Return the lines below exactly as they appear, please, starting with the first and ending with the one that contains "s = false →".

◆ ◆ ◆ ◆ ◆

(** The handler of [main]: the line goes to the terminal before [setOutput] was called, and
    after it into the memory of the log. *)
Lemma serve_throws m p s e :
  run (construct ++ set_GServer_ :: start) (fresh m p) = (s, Some (Throw e)) → toLog s = false →
  serve (fresh m p) = Returns 0 (set_proc (System.write 1 (string_of (error_line e)) (proc s)) s).
Proof. intros E Ht. unfold ServerStart.serve. rewrite E, error_run. unfold g_output. by rewrite Ht. Qed.

Lemma serve_throws_late m p s e lg :
  run (construct ++ set_GServer_ :: start) (fresh m p) = (s, Some (Throw e)) → toLog s = true →
  log_ s = Some lg → only_holds [] lg →
  ∃ lg', only_holds (error_line e) lg' ∧ serve (fresh m p) = Returns 0 (set_log (Some lg') s).
Proof.
  intros E Ht El Hl. destruct (log_takes (error_line e) lg (error_line_short e) Hl) as (lg' & Ea & Hl').
  exists lg'. split; [done|]. unfold ServerStart.serve. rewrite E, error_run. unfold g_output, logOutput. by rewrite Ht, El, Ea.
Qed.

Lemma main_plain file p m :
  ReadConfig.readConfig file = Ok m → string_of (Server.config m "daemon") ≠ "yes"%string → main file p = [serve (fresh m p)].
Proof. intros E Hd. unfold ServerStart.main. rewrite E. by rewrite bool_decide_false. Qed.

Lemma main_daemon file p m c1 c2 :
  ReadConfig.readConfig file = Ok m → string_of (Server.config m "daemon") = "yes"%string →
  child1 = Some c1 → child2 = Some c2 → 0 < c1 → 0 < c2 → c1 ≠ pgid p →
  ∃ p1, main file p = [Exits 0 p; Exits 0 p1; serve (fresh m (daemon_of c1 c2 p))].
Proof.
  intros E Hd -> -> H1 H2 Hne. unfold ServerStart.main. rewrite E. rewrite bool_decide_true by done.
  destruct (setDaemon_run p c1 c2 H1 H2 Hne) as [p1 ->]. by exists p1.
Qed.

(** C3 (liveness). The program starts.  When the configuration file can be read and its
    numbers are numbers, the listening socket can be had, and the system gives threads and
    processes, [main] comes to the event loop with everything in place: the TCP server
    listens, its invariant (Server.v, TcpServer.v) holds and it has [ioThreadNumber]
    loops; the pool has its [tpNum] workers and a queue of at most 1024; the log takes
    lines; handlers and [GServer] are set.  As a daemon it is the grandchild that gets
    there, with no terminal; the two other processes have exited with status 0. *)
Theorem server_starts file p m cfg n w0 w :
  ReadConfig.readConfig file = Ok m → Server.configure m = Ok cfg → Server.start m = Ok n → 0 <= n →
  TcpServer.make loop_addr (InetAddress.setIpPort (Server.host cfg) (Server.port cfg)) (string_of (Server.serverName cfg))
    false channel_addr newLoop kernel = Ok w0 →
  (TcpServer.setThreadNum (Server.ioThreadNumber cfg) ≫= λ _, TcpServer.start None) w0 = Ok ((), w) →
  isInLoopThread (Acceptor.loop_ (TcpServer.acceptor_ w)) = true →
  (string_of (Server.config m "daemon") ≠ "yes"%string →
   ∃ s, main file p = [Loops s] ∧ serving m p (Server.ioThreadNumber cfg) n w s) ∧
  (∀ c1 c2, string_of (Server.config m "daemon") = "yes"%string → child1 = Some c1 → child2 = Some c2 →
   0 < c1 → 0 < c2 → c1 ≠ pgid p →
   ∃ p1 s, main file p = [Exits 0 p; Exits 0 p1; Loops s] ∧
     serving m (daemon_of c1 c2 p) (Server.ioThreadNumber cfg) n w s).
Proof.
  intros Em Ec En Hn Ew Es Hth. split.
  - intros Hd. destruct (serve_runs m cfg n p w0 w) as (s & Hs & H); [done..|]. exists s. by rewrite (main_plain file p m), Hs.
  - intros c1 c2 Hd H1 H2 Hc1 Hc2 Hne. destruct (main_daemon file p m c1 c2) as (p1 & ->); [done..|].
    destruct (serve_runs m cfg n (daemon_of c1 c2 p) w0 w) as (s & -> & H); [done..|]. by exists p1, s.
Qed.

◆ ◆ ◆ ◆ ◆

Response:
(** The handler of [main]: the line goes to the terminal before [setOutput] was called, and
    after it into the memory of the log. *)
Lemma serve_throws m p s e :
  run (construct ++ set_GServer_ :: start) (fresh m p) = (s, Some (Throw e)) → toLog s = false →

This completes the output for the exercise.